--- INPUT MATERIAL ---
Record WaitGroupStats := mkWaitGroupStats {
  Count : Z; AddCount : Z; DoneCount : Z; WaitCount : Z; Age : Z
}.

Definition GetStats (now : Z) (g : WaitGroup) : WaitGroupStats :=
  mkWaitGroupStats (counter g) (addCount g) (doneCount g) (waitCount g) (now - createdAt g).

(** ** Goroutines *)
Inductive gop := OpAdd (delta : Z) | OpDone | OpWait | OpWaitContext (c : nat).

Inductive frame :=
| FIdle (r : option bool)
| FAdd (delta : Z) (p : addpc)
| FDone (p : addpc)
| FWait (p : waitpc)
| FWaitContext (c : nat) (p : waitpc)
| FPanic (msg : string).

Definition gcall (op : gop) (now : Z) (f : frame) : option frame :=
  match f with
  | FIdle _ =>
      Some (match op with
            | OpAdd d => FAdd d GCounter
            | OpDone => FDone GCounter
            | OpWait => FWait VLoad
            | OpWaitContext c => FWaitContext c VLoad
            end)
  | _ => None
  end.

Definition ended {P A} (k : P -> frame) (v : A -> option bool) (r : outcome P A) : frame :=
  match r with Next p => k p | Return a => FIdle (v a) | Panic e => FPanic e end.

Definition grun (o : oracle) (f : frame) (w : world WaitGroup) : option (frame * world WaitGroup) :=
  match f with
  | FIdle _ | FPanic _ => None
  | FAdd d p => let '(r, w) := Add_step d p w in Some (ended (FAdd d) (fun _ => None) r, w)
  | FDone p => let '(r, w) := Done_step p w in Some (ended FDone (fun _ => None) r, w)
  | FWait p => '(r, w) ← Wait_step o p w; Some (ended FWait Some r, w)
  | FWaitContext c p => '(r, w) ← WaitContext_step c o p w; Some (ended (FWaitContext c) Some r, w)
  end.

Definition waitgroup : machine (world WaitGroup) frame gop := Machine gcall grun cancelCtx.

Definition initial (k : nat) (now : Z) : config (Sh:=world WaitGroup) (Th:=frame) :=
  (World (NewWaitGroup now) emptyStore ∅, replicate k (FIdle None)).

--- PROBLEM DESCRIPTION ---
In the records above, return only the line that contains "FDone (p : addpc)" and every line after it through the last, exactly as they appear.

--- WRITTEN ANSWER ---
| FDone (p : addpc)
| FWait (p : waitpc)
| FWaitContext (c : nat) (p : waitpc)
| FPanic (msg : string).

Definition gcall (op : gop) (now : Z) (f : frame) : option frame :=
  match f with
  | FIdle _ =>
      Some (match op with
            | OpAdd d => FAdd d GCounter
            | OpDone => FDone GCounter
            | OpWait => FWait VLoad
            | OpWaitContext c => FWaitContext c VLoad
            end)
  | _ => None
  end.

Definition ended {P A} (k : P -> frame) (v : A -> option bool) (r : outcome P A) : frame :=
  match r with Next p => k p | Return a => FIdle (v a) | Panic e => FPanic e end.

Definition grun (o : oracle) (f : frame) (w : world WaitGroup) : option (frame * world WaitGroup) :=
  match f with
  | FIdle _ | FPanic _ => None
  | FAdd d p => let '(r, w) := Add_step d p w in Some (ended (FAdd d) (fun _ => None) r, w)
  | FDone p => let '(r, w) := Done_step p w in Some (ended FDone (fun _ => None) r, w)
  | FWait p => '(r, w) ← Wait_step o p w; Some (ended FWait Some r, w)
  | FWaitContext c p => '(r, w) ← WaitContext_step c o p w; Some (ended (FWaitContext c) Some r, w)
  end.

Definition waitgroup : machine (world WaitGroup) frame gop := Machine gcall grun cancelCtx.

Definition initial (k : nat) (now : Z) : config (Sh:=world WaitGroup) (Th:=frame) :=
  (World (NewWaitGroup now) emptyStore ∅, replicate k (FIdle None)).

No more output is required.